It is coming very close, a day that my mom had anticipated since my birth. A day that will be a foothold to a future. I step that 1 out of 20 ever see. I am soon to become a citizen of the United States of America. The first in my geration, the foothold immigrant that started this future family. Out of my entire family I will be the first to become a citizen through naturalization. I am very happy, and I will hold proudly to that title...but sadly things are discouraging me. Like a man who runs to the finish line and holds onto his winning trophy, but then turns around and looks into the tired faces of the fellow athletes.
It really hurts me that the country that I may be stepping into will be one that is not at its best, but infact one that is falling apart.
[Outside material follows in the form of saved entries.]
(* ===== verification/ExecSpec.v ===== *)
(** * [exec]: all or nothing, the image it loads and the stack it builds

    [UserLaws] is what [exec] needs to know of user memory: a copy that
    succeeds stores the bytes and nothing else.  The page tables of [Vm]
    provide it ([vm_laws]). *)

From S2P Require Import Prelude Fs Vm VmSpec VmCopy File FileSpec Proc Syscall SyscallSpec Exec.

Open Scope Z_scope.

Class UserLaws (W U : Type) `{!UserAccess W U} := {
  u_ok : W → U → Prop;
  u_view : W → U → Z → option Z;
  copyout_law : ∀ w u a x w', u_ok w u → 0 ≤ a < usize_mod →
    u_copyout w u a x = Done (w', Ok tt) →
    u_ok w' u ∧ ∀ c, u_view w' u c = written a x c (u_view w u c);
}.

(** ** Memory that holds bytes *)
Definition holds (v : Z → option Z) (a : Z) (x : list Z) : Prop :=
  ∀ i y, x !! i = Some y → v (a + Z.of_nat i) = Some y.

Lemma holds_written v v' a x :
  (∀ c, v' c = written a x c (v c)) → holds v' a x.
Proof.
  intros Hv i y Hy. rewrite Hv. unfold written. apply lookup_lt_Some in Hy as Hl.
  rewrite decide_True by lia. rewrite <-Hy. f_equal. lia.
Qed.

Lemma holds_frame v v' a x :
  (∀ c, a ≤ c < a + Z.of_nat (length x) → v' c = v c) → holds v a x → holds v' a x.
Proof.
  intros Hv Hx i y Hy. apply lookup_lt_Some in Hy as Hl. rewrite Hv by lia. by apply Hx.
Qed.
The ignorance sayings of stupid fellow men, the whitebreaded and trailer trash, the things they say about my people really just makes me want to throw down my trophy and not become a part of this ignorant society...make me want to walk away and search for a loving country. But America is all that there is, it is the city in the hills granting light to others that they may follow to one day to become a city in the hills. I cannot walk away from these ignorant people...whether I want to or not I must face them and show them that they are damned wrong! That there are mexicans, much more mexicans who love this country! In fact we betrayed mexico the moment we chose citizenship here. We work hard, take the backslashes for a 10% possibility that our children will have better lives. I love this country even if it is to fall apart, I love the original foundations that our forefathers believed in. I just don't like the current politics behind it, I don't like how republicans are supporting a hate bill towards immigrants, and how democrats are so liberal. I don't like that God has to be put away, yet we put ourselves in his place of priority. I want to see change in this country, I want to see a greater future for my children. And I want to be one to create the change.
I am soon to be a Us citizen, and my new pursuit will be to surpass the common US citizen and show them that a brownskin did it.
Tuesday, June 22, 2010
Sunday, June 20, 2010
To my white, non-blood related, often careless, procrastinating, smoker, step-father
It is father's day today and all I got you was a card with some writing. But to express myself deeper I am going to write a blog instead...here we go...
I remember the first time we met it was shortly before Easter and we were still living in Oma's house. I had just started going to Dover Elementary for pre-k. Mom had met you in Harry's Restraunt in downton Plant City. My earliest memory of you was a stuffed bunny you got me and how much I thought it was so cool (toy fanatic). Within a few months had passed by and we moved into your home, I loved that house so much. And soon after you and mom got married and so on. But looking back at our history and if I had to describe the experience of having you as my step-father from then until now it would be this...grateful. Never could I have wished for such a great dad, a patient, love filled, fun dad. Even though when I refer to you directly I had never once called you "father" or even "dad" once.
You were always Steve to me. But when I speak to others about you, I am always happy to call you my father. Without you in our lives there would be no us. There would be no family, Carlos would of struggled with education and I would of most likely been involved with gangs or just simply miserable because of our home situation. But I am grateful that you took us in . You were patient with us and with our mom (even a saint couldn't do that) and in my heart I believe you put up with it because of how much love you had in us..that we were worth it. As I grow I continue to know just how grateful I am to have you. And now with tough times affecting our family, I am still amazed just how much faith you have in the Lord. And your faith encourages me to push on my own because there is obviously something driving you to do it. So regardless of any title thrown at you, whether non-blooded or fat or even step-father. In truth you are always going to be my father and my only father. Because on father's day (despite the comercialization of the holiday) you are the only reason we are celebrating it, and thats a great reason.
From your son, Marco
I remember the first time we met it was shortly before Easter and we were still living in Oma's house. I had just started going to Dover Elementary for pre-k. Mom had met you in Harry's Restraunt in downton Plant City. My earliest memory of you was a stuffed bunny you got me and how much I thought it was so cool (toy fanatic). Within a few months had passed by and we moved into your home, I loved that house so much. And soon after you and mom got married and so on. But looking back at our history and if I had to describe the experience of having you as my step-father from then until now it would be this...grateful. Never could I have wished for such a great dad, a patient, love filled, fun dad. Even though when I refer to you directly I had never once called you "father" or even "dad" once.
You were always Steve to me. But when I speak to others about you, I am always happy to call you my father. Without you in our lives there would be no us. There would be no family, Carlos would of struggled with education and I would of most likely been involved with gangs or just simply miserable because of our home situation. But I am grateful that you took us in . You were patient with us and with our mom (even a saint couldn't do that) and in my heart I believe you put up with it because of how much love you had in us..that we were worth it. As I grow I continue to know just how grateful I am to have you. And now with tough times affecting our family, I am still amazed just how much faith you have in the Lord. And your faith encourages me to push on my own because there is obviously something driving you to do it. So regardless of any title thrown at you, whether non-blooded or fat or even step-father. In truth you are always going to be my father and my only father. Because on father's day (despite the comercialization of the holiday) you are the only reason we are celebrating it, and thats a great reason.